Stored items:
↓↓↓

Lemma end_request_ok k d cur r bh b :
  current_is k d cur r -> r_bh r = Some bh -> getz (bhs k) bh = Some b ->
  end_request HD_MAJOR 1 k = Ok tt (end_req d cur r bh b k).
Proof.
  intros [H1 H2 H3] Hb Hbh. pose proof (getz_Some_lt _ _ _ Hbh) as Hr. pose proof (getz_Some_lt _ _ _ H3) as Hc.
  assert (forall k', blk_dev k' = blk_dev k -> get_dev HD_MAJOR k' = Ok d k') as Hd.
  { intros k' Hk'. unfold get_dev, bind, gets. by rewrite Hk', H1. }
  unfold end_request. rewrite (bind_ok _ _ _ _ _ (Hd k eq_refl)), H2. cbn [valid]. rewrite (bind_ok _ _ k cur k) by done.
  rewrite (bind_ok _ _ _ _ _ (get_req_ok _ _ _ H3)), Hb.
  set (k2 := put_bh bh (b <| b_uptodate := 1 |> <| b_lock := 0 |>) k <| woken ::= cons (b_wait bh) |>).
  rewrite (bind_ok _ _ _ tt k2).
  2:{ rewrite (bind_ok _ _ _ _ _ (set_bh_ok _ _ _ _ Hbh)). unfold unlock_buffer.
      set (k1 := k <| bhs ::= _ |>).
      assert (getz (bhs k1) bh = Some (b <| b_uptodate := 1 |>)) as Hbh1 by (apply getz_setz_eq, Hr).
      rewrite (bind_ok _ _ _ _ _ (set_bh_ok _ _ _ _ Hbh1)), wake_up_ok. f_equal.
      exact (f_equal (fun l => k <| bhs := l |> <| woken ::= cons (b_wait bh) |>) (setz_setz (bhs k) bh _ _)). }
  set (k3 := k2 <| woken ::= cons wait_for_request |>). rewrite (bind_ok _ _ _ _ _ (wake_up_ok _ _ : _ = Ok tt k3)).
  assert (getz (request k3) cur = Some r) as H3' by exact H3.
  rewrite (bind_ok _ _ _ _ _ (set_req_ok _ _ _ _ H3')).
  set (k4 := k3 <| request ::= _ |>).
  assert (getz (request k4) cur = Some (r <| r_dev := -1 |>)) as H4 by (apply getz_setz_eq, Hc).
  rewrite (bind_ok _ _ _ _ _ (get_req_ok _ _ _ H4)). unfold set_dev. by rewrite (bind_ok _ _ _ _ _ (Hd k4 eq_refl)).
Qed.

Lemma hd_interrupt_ok s intr : do_hd s = Some intr ->
  hd_interrupt s = match intr with read_intr_p => read_intr | write_intr_p => write_intr | recal_intr_p => recal_intr end
                     (s <| trace := acknowledged (trace s) |> <| do_hd := None |>).
Proof.
  intros Hd. unfold hd_interrupt.
  rewrite (bind_ok _ _ s tt (s <| trace ::= cons (Out 0x20 0xa0) |>)) by done.
  rewrite (bind_ok _ _ _ (Some intr) (s <| trace ::= cons (Out 0x20 0xa0) |>)) by (rewrite <- Hd; done). by destruct intr.
Qed.

Lemma lenz_put_data b off data : 0 <= off -> lenz data = 512 -> off + 512 <= lenz (b_data b) ->
  lenz (b_data (put_data b off data)) = lenz (b_data b).
Proof.
  intros H0 Hd Ho. change (lenz (take (Z.to_nat off) (b_data b) ++ data ++ drop (Z.to_nat (off + 512)) (b_data b)) = lenz (b_data b)).
  unfold lenz in *. rewrite !length_app, length_take, length_drop. lia.
Qed.

(** Two sectors fill a buffer. *)
Lemma put_data_twice b d0 d1 :
  lenz d0 = 512 -> lenz d1 = 512 -> lenz (b_data b) = 1024 ->
  put_data (put_data b 0 d0) 512 d1 = b <| b_data := d0 ++ d1 |>.
Proof.
  intros H0 H1 Hb. pose (step off (d l : list Z) := take (Z.to_nat off) l ++ d ++ drop (Z.to_nat (off + 512)) l).
  enough (step 512 d1 (step 0 d0 (b_data b)) = d0 ++ d1) as HL by exact (f_equal (fun l => b <| b_data := l |>) HL).
  unfold step, lenz in *. change (Z.to_nat 0) with 0%nat. rewrite take_0, app_nil_l.
  rewrite (take_app_length' d0) by lia. rewrite (drop_ge (d0 ++ _)) by (rewrite length_app, length_drop; lia).
  by rewrite app_nil_r.
Qed.

Lemma end_req_put d cur r bh b r' b' k : end_req d cur r bh b (put_req cur r' (put_bh bh b' k)) = end_req d cur r bh b k.
Proof.
  exact (f_equal2 (fun l l' => k <| request := l |> <| bhs := l' |>
    <| blk_dev ::= fun l => setz l HD_MAJOR (d <| current_request := r_next r |>) |>
    <| woken ::= fun w => wait_for_request :: b_wait bh :: w |>) (setz_setz (request k) cur _ _) (setz_setz (bhs k) bh _ _)).
Qed.

Lemma end_req_put' d cur r bh b r' k : end_req d cur r bh b (put_req cur r' k) = end_req d cur r bh b k.
Proof.
  exact (f_equal (fun l => k <| request := l |> <| bhs ::= fun l => setz l bh (b <| b_uptodate := 1 |> <| b_lock := 0 |>) |>
    <| blk_dev ::= fun l => setz l HD_MAJOR (d <| current_request := r_next r |>) |>
    <| woken ::= fun w => wait_for_request :: b_wait bh :: w |>) (setz_setz (request k) cur _ _)).
Qed.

↑↑↑

What to do
Extract all of the data above and output it character for character.

Result of the task
Lemma end_request_ok k d cur r bh b :
  current_is k d cur r -> r_bh r = Some bh -> getz (bhs k) bh = Some b ->
  end_request HD_MAJOR 1 k = Ok tt (end_req d cur r bh b k).
Proof.
  intros [H1 H2 H3] Hb Hbh. pose proof (getz_Some_lt _ _ _ Hbh) as Hr. pose proof (getz_Some_lt _ _ _ H3) as Hc.
  assert (forall k', blk_dev k' = blk_dev k -> get_dev HD_MAJOR k' = Ok d k') as Hd.
  { intros k' Hk'. unfold get_dev, bind, gets. by rewrite Hk', H1. }
  unfold end_request. rewrite (bind_ok _ _ _ _ _ (Hd k eq_refl)), H2. cbn [valid]. rewrite (bind_ok _ _ k cur k) by done.
  rewrite (bind_ok _ _ _ _ _ (get_req_ok _ _ _ H3)), Hb.
  set (k2 := put_bh bh (b <| b_uptodate := 1 |> <| b_lock := 0 |>) k <| woken ::= cons (b_wait bh) |>).
  rewrite (bind_ok _ _ _ tt k2).
  2:{ rewrite (bind_ok _ _ _ _ _ (set_bh_ok _ _ _ _ Hbh)). unfold unlock_buffer.
      set (k1 := k <| bhs ::= _ |>).
      assert (getz (bhs k1) bh = Some (b <| b_uptodate := 1 |>)) as Hbh1 by (apply getz_setz_eq, Hr).
      rewrite (bind_ok _ _ _ _ _ (set_bh_ok _ _ _ _ Hbh1)), wake_up_ok. f_equal.
      exact (f_equal (fun l => k <| bhs := l |> <| woken ::= cons (b_wait bh) |>) (setz_setz (bhs k) bh _ _)). }
  set (k3 := k2 <| woken ::= cons wait_for_request |>). rewrite (bind_ok _ _ _ _ _ (wake_up_ok _ _ : _ = Ok tt k3)).
  assert (getz (request k3) cur = Some r) as H3' by exact H3.
  rewrite (bind_ok _ _ _ _ _ (set_req_ok _ _ _ _ H3')).
  set (k4 := k3 <| request ::= _ |>).
  assert (getz (request k4) cur = Some (r <| r_dev := -1 |>)) as H4 by (apply getz_setz_eq, Hc).
  rewrite (bind_ok _ _ _ _ _ (get_req_ok _ _ _ H4)). unfold set_dev. by rewrite (bind_ok _ _ _ _ _ (Hd k4 eq_refl)).
Qed.

Lemma hd_interrupt_ok s intr : do_hd s = Some intr ->
  hd_interrupt s = match intr with read_intr_p => read_intr | write_intr_p => write_intr | recal_intr_p => recal_intr end
                     (s <| trace := acknowledged (trace s) |> <| do_hd := None |>).
Proof.
  intros Hd. unfold hd_interrupt.
  rewrite (bind_ok _ _ s tt (s <| trace ::= cons (Out 0x20 0xa0) |>)) by done.
  rewrite (bind_ok _ _ _ (Some intr) (s <| trace ::= cons (Out 0x20 0xa0) |>)) by (rewrite <- Hd; done). by destruct intr.
Qed.

Lemma lenz_put_data b off data : 0 <= off -> lenz data = 512 -> off + 512 <= lenz (b_data b) ->
  lenz (b_data (put_data b off data)) = lenz (b_data b).
Proof.
  intros H0 Hd Ho. change (lenz (take (Z.to_nat off) (b_data b) ++ data ++ drop (Z.to_nat (off + 512)) (b_data b)) = lenz (b_data b)).
  unfold lenz in *. rewrite !length_app, length_take, length_drop. lia.
Qed.

(** Two sectors fill a buffer. *)
Lemma put_data_twice b d0 d1 :
  lenz d0 = 512 -> lenz d1 = 512 -> lenz (b_data b) = 1024 ->
  put_data (put_data b 0 d0) 512 d1 = b <| b_data := d0 ++ d1 |>.
Proof.
  intros H0 H1 Hb. pose (step off (d l : list Z) := take (Z.to_nat off) l ++ d ++ drop (Z.to_nat (off + 512)) l).
  enough (step 512 d1 (step 0 d0 (b_data b)) = d0 ++ d1) as HL by exact (f_equal (fun l => b <| b_data := l |>) HL).
  unfold step, lenz in *. change (Z.to_nat 0) with 0%nat. rewrite take_0, app_nil_l.
  rewrite (take_app_length' d0) by lia. rewrite (drop_ge (d0 ++ _)) by (rewrite length_app, length_drop; lia).
  by rewrite app_nil_r.
Qed.

Lemma end_req_put d cur r bh b r' b' k : end_req d cur r bh b (put_req cur r' (put_bh bh b' k)) = end_req d cur r bh b k.
Proof.
  exact (f_equal2 (fun l l' => k <| request := l |> <| bhs := l' |>
    <| blk_dev ::= fun l => setz l HD_MAJOR (d <| current_request := r_next r |>) |>
    <| woken ::= fun w => wait_for_request :: b_wait bh :: w |>) (setz_setz (request k) cur _ _) (setz_setz (bhs k) bh _ _)).
Qed.

Lemma end_req_put' d cur r bh b r' k : end_req d cur r bh b (put_req cur r' k) = end_req d cur r bh b k.
Proof.
  exact (f_equal (fun l => k <| request := l |> <| bhs ::= fun l => setz l bh (b <| b_uptodate := 1 |> <| b_lock := 0 |>) |>
    <| blk_dev ::= fun l => setz l HD_MAJOR (d <| current_request := r_next r |>) |>
    <| woken ::= fun w => wait_for_request :: b_wait bh :: w |>) (setz_setz (request k) cur _ _)).
Qed.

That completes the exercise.